Specs at a glance: Lenovo ThinkPad X1 Carbon Gen 10
Display14.0-inch 1920*1200 touchscreen (162 PPI)
OSWindows 11 Pro
CPUIntel Core i7-1260P (4 P-cores, 8 E-cores)
RAM16GB LPDDR5 5200 (soldered)
GPUIntel Iris Xe (integrated)
Storage1TB NVMe SSD
NetworkingWi-Fi 6E (802.11ax), Bluetooth 5.3
Battery57 Wh
PortsTwo Thunderbolt 4, two 5Gbps USB-A, HDMI 2.0b, headphones
Size8.76*12.43*0.6 inches (222.5*315.6*15.36 mm)
Weight2.48 lbs (1.12 kg)
Warranty1-year
Price as reviewed$1,891

Dell's XPS 13 has been the pace car for the Windows side of the thin-and-light laptop race for years now, ever since it adopted the now-ubiquitous ultra-thin display bezel back in 2015. Dell was also a step ahead of the competition a couple of years ago when it moved to a slightly taller screen with a 16:10 aspect ratio, further improving the design's usability without increasing its size.

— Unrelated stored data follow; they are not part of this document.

(** [FilePath::new(path)?] and [base.join(path)?]. *)
Definition new_path (path : str) : PM FilePath := fun s =>
  (map_err ax_into (FilePath_new (snd s) path), s).
Definition join_path (base : FilePath) (path : str) : PM FilePath := fun s =>
  (map_err ax_into (join (snd s) base path), s).

Definition handle_file_path (dirfd : Z) (path : str) : PM FilePath :=
  if starts_with_char path SLASH then new_path path
  else if bool_decide (path = []) then
    p ← on_fst (path_of_fd (File_from_fd dirfd)); new_path p
  else
    base ← (if dirfd =? AT_FDCWD then new_path []
            else p ← on_fst (path_of_fd (Directory_from_fd dirfd)); new_path p);
    join_path base path.

(** ** The path system calls of [imp/fs/ctl.rs]

    [user_str] is [UserConstPtr::get_as_str] on the caller's memory. *)
Context (user_str : Z -> LinuxResult str).

(** An [axfs] function applied with [?]. *)
Definition fs_call {A} (f : FS -> (AxError + A) * FS) : PM A := fun s =>
  let '(r, f') := f (fs (snd s)) in
  (match r with inr a => Ok a | inl e => Err (ax_into e) end,
   (fst s, mkPS (inner (snd s)) f')).
Definition fs_query {A} (f : FS -> AxError + A) : PM A := fs_call (fun x => (f x, x)).

Definition sys_chdir (path : Z) : PM Z :=
  path ← lift (user_str path);
  fs_call (fun f => set_current_dir f path);; mret 0.

Definition sys_mkdirat (dirfd path : Z) : PM Z :=
  path ← lift (user_str path);
  path ← handle_file_path dirfd path;
  fs_call (fun f => create_dir f path);; mret 0.

Definition sys_linkat (old_dirfd old_path new_dirfd new_path : Z) : PM Z :=
  old_path ← lift (user_str old_path);
  new_path ← lift (user_str new_path);
  old_path ← handle_file_path old_dirfd old_path;
  new_path ← handle_file_path new_dirfd new_path;
  on_snd (fun s => let '(r, s') := create_link new_path old_path s in
                   (map_err linux_error_from r, s'));;
  mret 0.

But for power users who can afford to spend a few hundred extra dollars, Lenovo's ThinkPad X1 Carbon has always been an appealing upsell. It's a little lighter than Dell's ultraportable, but it nevertheless manages to fit in a bigger screen and a better port selection. Lenovo's laptop keyboards and trackpads are almost always best in class. And the ThinkPad's pedigree as a business laptop means that the Carbon's design still makes nods to repairability and upgradability, even if many of its internal components have still been soldered down to save space.

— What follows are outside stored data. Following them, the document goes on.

(* ===== verification/Futex.v ===== *)
(** * Futexes: [core/src/futex.rs] and [api/src/imp/futex.rs]

    The futex table of a process maps addresses to reference-counted wait queues;
    [WaitQueueGuard] holds a reference while a call uses a queue.  The wait queue
    itself ([axtask::WaitQueue]) is an interface. *)

From stdpp Require Import base list gmap option relations.
From Stdlib Require Import ZArith Lia.
From S2P Require Import Prelude Bytes AddrSpace Ptr.
From S2P Require Import TimeConv.
Import ListNotations.

(** ** The wait queue

    Tasks are numbered.  [wq_wait t] is the current task [t] joining the queue
    before it is descheduled; [wq_requeue_self] is [requeue] onto the queue
    itself. *)
Class WaitQueue (WQ : Type) : Type := {
  wq_new : WQ;
  wq_is_empty : WQ -> bool;
  wq_wait : Z -> WQ -> WQ;
  wq_notify_one : WQ -> bool * WQ;
  wq_notify_all : WQ -> WQ;
  wq_requeue : WQ -> Z -> WQ -> Z * WQ * WQ;
  wq_requeue_self : WQ -> Z -> Z * WQ;
  wq_waiters : WQ -> list Z
}.

(** The queue is first-in first-out: a notification takes the first waiter, and
    a requeue moves the first [n] to the end of the other queue. *)
Class WaitQueueOk (WQ : Type) `{WaitQueue WQ} : Prop := {
  waiters_new : wq_waiters wq_new = [];
  waiters_empty q : wq_is_empty q = true <-> wq_waiters q = [];
  waiters_wait t q : wq_waiters (wq_wait t q) = wq_waiters q ++ [t];
  waiters_notify q :
    fst (wq_notify_one q) = negb (bool_decide (wq_waiters q = [])) /\
    wq_waiters (snd (wq_notify_one q)) = tail (wq_waiters q);
  waiters_notify_all q : wq_waiters (wq_notify_all q) = [];
  waiters_requeue q n q2 : 0 <= n ->
    let '(c, q', q2') := wq_requeue q n q2 in
    c = Z.of_nat (length (take (Z.to_nat n) (wq_waiters q))) /\
    wq_waiters q' = drop (Z.to_nat n) (wq_waiters q) /\
    wq_waiters q2' = wq_waiters q2 ++ take (Z.to_nat n) (wq_waiters q)
}.

(** ** [FutexTable] *)

Record QCell (WQ : Type) : Type := mkQ { q_wq : WQ; q_strong : nat }.
Arguments mkQ {WQ} _ _.
Arguments q_wq {WQ} _.
Arguments q_strong {WQ} _.

(** The table, and the heap of the [Arc<WaitQueue>]s it and the guards share. *)
Record FutexState (WQ : Type) : Type := mkFutex { ftable : gmap Z nat; queues : gmap nat (QCell WQ) }.
Arguments mkFutex {WQ} _ _.
Arguments ftable {WQ} _.
Arguments queues {WQ} _.

Record WaitQueueGuard : Type := mkGuard { key : Z; inner : nat }.

Section Table.
Context {WQ : Type} `{WaitQueue WQ}.

Definition futex_new : FutexState WQ := mkFutex ∅ ∅.

Definition q_clone (id : nat) (s : FutexState WQ) : FutexState WQ :=
  mkFutex (ftable s) (alter (fun c => mkQ (q_wq c) (S (q_strong c))) id (queues s)).

Definition q_drop (id : nat) (s : FutexState WQ) : FutexState WQ :=
  match queues s !! id with
  | None => s
  | Some c =>
      if (q_strong c =? 1)%nat then mkFutex (ftable s) (delete id (queues s))
      else mkFutex (ftable s) (<[id := mkQ (q_wq c) (q_strong c - 1)]> (queues s))
  end.

Definition futex_get (addr : Z) (s : FutexState WQ) : option WaitQueueGuard * FutexState WQ :=
  match ftable s !! addr with
  | None => (None, s)
  | Some id => (Some (mkGuard addr id), q_clone id s)
  end.

Definition futex_get_or_insert (addr : Z) (s : FutexState WQ) : WaitQueueGuard * FutexState WQ :=
  match ftable s !! addr with
  | Some id => (mkGuard addr id, q_clone id s)
  | None =>
      let id := fresh (dom (queues s)) in
      (mkGuard addr id,
       q_clone id (mkFutex (<[addr := id]> (ftable s)) (<[id := mkQ wq_new 1]> (queues s))))
  end.

(** [Drop for WaitQueueGuard], and then the drop of its [inner]. *)
Definition guard_drop (g : WaitQueueGuard) (s : FutexState WQ) : FutexState WQ :=
  let s :=
    match queues s !! inner g with
    | Some c =>
        if ((q_strong c =? 1)%nat && wq_is_empty (q_wq c)) then
          match ftable s !! key g with
          | Some id => q_drop id (mkFutex (delete (key g) (ftable s)) (queues s))
          | None => s
          end
        else s
    | None => s
    end in
  q_drop (inner g) s.

(** Apply a queue operation to the queue of a guard. *)
Definition on_queue (id : nat) (f : WQ -> WQ) (s : FutexState WQ) : FutexState WQ :=
  mkFutex (ftable s) (alter (fun c => mkQ (f (q_wq c)) (q_strong c)) id (queues s)).

(** ** [sys_futex] *)

(** [for _ in 0..value { if !wq.notify_one(false) { break; } count += 1; }]. *)
Fixpoint notify_loop (n : nat) (q : WQ) : Z * WQ :=
  match n with
  | O => (0, q)
  | S n' =>
      let '(woken, q) := wq_notify_one q in
      if (woken : bool) then let '(c, q) := notify_loop n' q in (c + 1, q) else (0, q)
  end.

Definition notify_queue (id : nat) (value : Z) (s : FutexState WQ) : Z * FutexState WQ :=
  match queues s !! id with
  | None => (0, s)
  | Some c =>
      let '(count, q) := notify_loop (Z.to_nat value) (q_wq c) in
      (count, mkFutex (ftable s) (<[id := mkQ q (q_strong c)]> (queues s)))
  end.

Definition futex_wake (addr value : Z) (s : FutexState WQ) : Z * FutexState WQ :=
  let '(wq, s) := futex_get addr s in
  match wq with
  | None => (0, s)
  | Some g => let '(count, s) := notify_queue (inner g) value s in (count, guard_drop g s)
  end.

Definition requeue_queues (id id2 : nat) (n : Z) (s : FutexState WQ) : Z * FutexState WQ :=
  match queues s !! id, queues s !! id2 with
  | Some c, Some c2 =>
      if (id =? id2)%nat then
        let '(k, q) := wq_requeue_self (q_wq c) n in
        (k, mkFutex (ftable s) (<[id := mkQ q (q_strong c)]> (queues s)))
      else
        let '(k, q, q2) := wq_requeue (q_wq c) n (q_wq c2) in
        (k, mkFutex (ftable s)
              (<[id2 := mkQ q2 (q_strong c2)]> (<[id := mkQ q (q_strong c)]> (queues s))))
  | _, _ => (0, s)
  end.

This year's version of the X1 Carbon-we're up to Gen 10, if anyone's counting-doesn't change much on the outside. But it includes new 12th-generation Intel Core processors, which, as we've seen in other laptops, can be a blessing and a curse. Performance in CPU-heavy tasks can be faster, sometimes dramatically so. But it comes at the expense of extra heat and less battery life, and that's a tough trade-off to recommend for a general-use ultraportable.